### To do
Beginning with the first line of the material, set down each line exactly as written, up to and including the line with "intros Hw Hs.".

++++

(** What a successful [tf.reshape(t, [a, -1])] returns. *)
Lemma reshape_2h_inv t a t' :
  reshape t [Z.of_nat a; (-1)%Z] = Ok t' ->
  shape t' = [a; length (data t) / a] /\ a <> 0 /\ a * (length (data t) / a) = length (data t).
Proof.
  reshape_simpl. destruct (Nat.eqb_spec a 0); [discriminate|].
  destruct (Nat.eqb_spec (length (data t) mod a) 0) as [Hm|]; [|discriminate].
  simpl. intros E. injection E as <-. simpl. split; [reflexivity|split; [exact n|]].
  pose proof (Nat.div_mod (length (data t)) a n). lia.
Qed.

Lemma matmul_2_mismatch a b n k k' m :
  shape a = [n; k] -> shape b = [k'; m] -> k <> k' -> matmul a b false = Err ShapeError.
Proof.
  intros Ea Eb Hk. unfold matmul. rewrite Ea, Eb. cbn.
  destruct (Nat.eqb_spec k k'); [contradiction|]. reflexivity.
Qed.

(** [tf.reshape(t, shape(t))] is the identity. *)
Lemma reshape_3_id t a b c :
  wf t -> shape t = [a; b; c] -> reshape t [Z.of_nat a; Z.of_nat b; Z.of_nat c] = Ok t.
Proof.
  intros Hw Hs. reshape_simpl. unfold wf in Hw. rewrite Hs in Hw. simpl in Hw.
  rewrite Nat.mul_1_r in Hw. rewrite Hw, Nat.eqb_refl. destruct t; simpl in *; now subst.
Qed.

Lemma matmul_2_ok a b n k m :
  shape a = [n; k] -> shape b = [k; m] -> ok_shape (matmul a b false) [n; m].
Proof.
  intros Ea Eb. unfold matmul. rewrite Ea, Eb. cbn. rewrite Nat.eqb_refl. apply ok_tabulate.
Qed.

Lemma matmul_4_ok a b x y n k m (tb : bool) :
  shape a = [x; y; n; k] -> shape b = (if tb then [x; y; m; k] else [x; y; k; m]) ->
  ok_shape (matmul a b tb) [x; y; n; m].
Proof.
  intros Ea Eb. unfold matmul. rewrite Ea, Eb.
  destruct tb; cbn -[list_eq_dec]; rewrite Nat.eqb_refl;
    (destruct (list_eq_dec Nat.eq_dec [x; y] [x; y]) as [_|C]; [apply ok_tabulate|now contradiction C]).
Qed.

Lemma transpose_0213_ok t a b c d :
  shape t = [a; b; c; d] -> ok_shape (transpose t [0; 2; 1; 3]) [a; c; b; d].
Proof. intros E. unfold transpose. rewrite E. apply ok_tabulate. Qed.

Lemma bcast_same_ok f a b : shape a = shape b -> ok_shape (bcast f a b) (shape a).
Proof. intros E. rewrite bcast_same by exact E. apply ok_tabulate. Qed.

Lemma bcast_bias_ok f a b n m :
  shape a = [n; m] -> shape b = [m] -> ok_shape (bcast f a b) [n; m].
Proof. intros Ea Eb. destruct (bcast_bias_shape f a b n m Ea Eb) as [g ->]. apply ok_tabulate. Qed.

Lemma bcast_scalar_l_ok f a b : shape a = [] -> ok_shape (bcast f a b) (shape b).
Proof. intros E. rewrite bcast_scalar_l by exact E. apply ok_tabulate. Qed.

Lemma bcast_scalar_r_ok f a b : shape b = [] -> ok_shape (bcast f a b) (shape a).
Proof. intros E. rewrite bcast_scalar_r by exact E. apply ok_tabulate. Qed.

Lemma tmap_wf f t : wf t -> wf (tmap f t).
Proof. unfold wf, tmap. simpl. now rewrite length_map. Qed.

Lemma dropout_wf keep rate t : wf t -> wf (dropout keep rate t).
Proof.
  unfold wf, dropout. simpl. intros H. rewrite length_map, length_combine, length_seq. lia.
Qed.

Lemma reduce_mean1_ok t b p d : shape t = [b; p; d] -> ok_shape (reduce_mean1 t) [b; d].
Proof. intros E. unfold reduce_mean1. rewrite E. apply ok_tabulate. Qed.

End Tensor.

++++

### Response to this task
(** What a successful [tf.reshape(t, [a, -1])] returns. *)
Lemma reshape_2h_inv t a t' :
  reshape t [Z.of_nat a; (-1)%Z] = Ok t' ->
  shape t' = [a; length (data t) / a] /\ a <> 0 /\ a * (length (data t) / a) = length (data t).
Proof.
  reshape_simpl. destruct (Nat.eqb_spec a 0); [discriminate|].
  destruct (Nat.eqb_spec (length (data t) mod a) 0) as [Hm|]; [|discriminate].
  simpl. intros E. injection E as <-. simpl. split; [reflexivity|split; [exact n|]].
  pose proof (Nat.div_mod (length (data t)) a n). lia.
Qed.

Lemma matmul_2_mismatch a b n k k' m :
  shape a = [n; k] -> shape b = [k'; m] -> k <> k' -> matmul a b false = Err ShapeError.
Proof.
  intros Ea Eb Hk. unfold matmul. rewrite Ea, Eb. cbn.
  destruct (Nat.eqb_spec k k'); [contradiction|]. reflexivity.
Qed.

(** [tf.reshape(t, shape(t))] is the identity. *)
Lemma reshape_3_id t a b c :
  wf t -> shape t = [a; b; c] -> reshape t [Z.of_nat a; Z.of_nat b; Z.of_nat c] = Ok t.
Proof.
  intros Hw Hs. reshape_simpl. unfold wf in Hw. rewrite Hs in Hw. simpl in Hw.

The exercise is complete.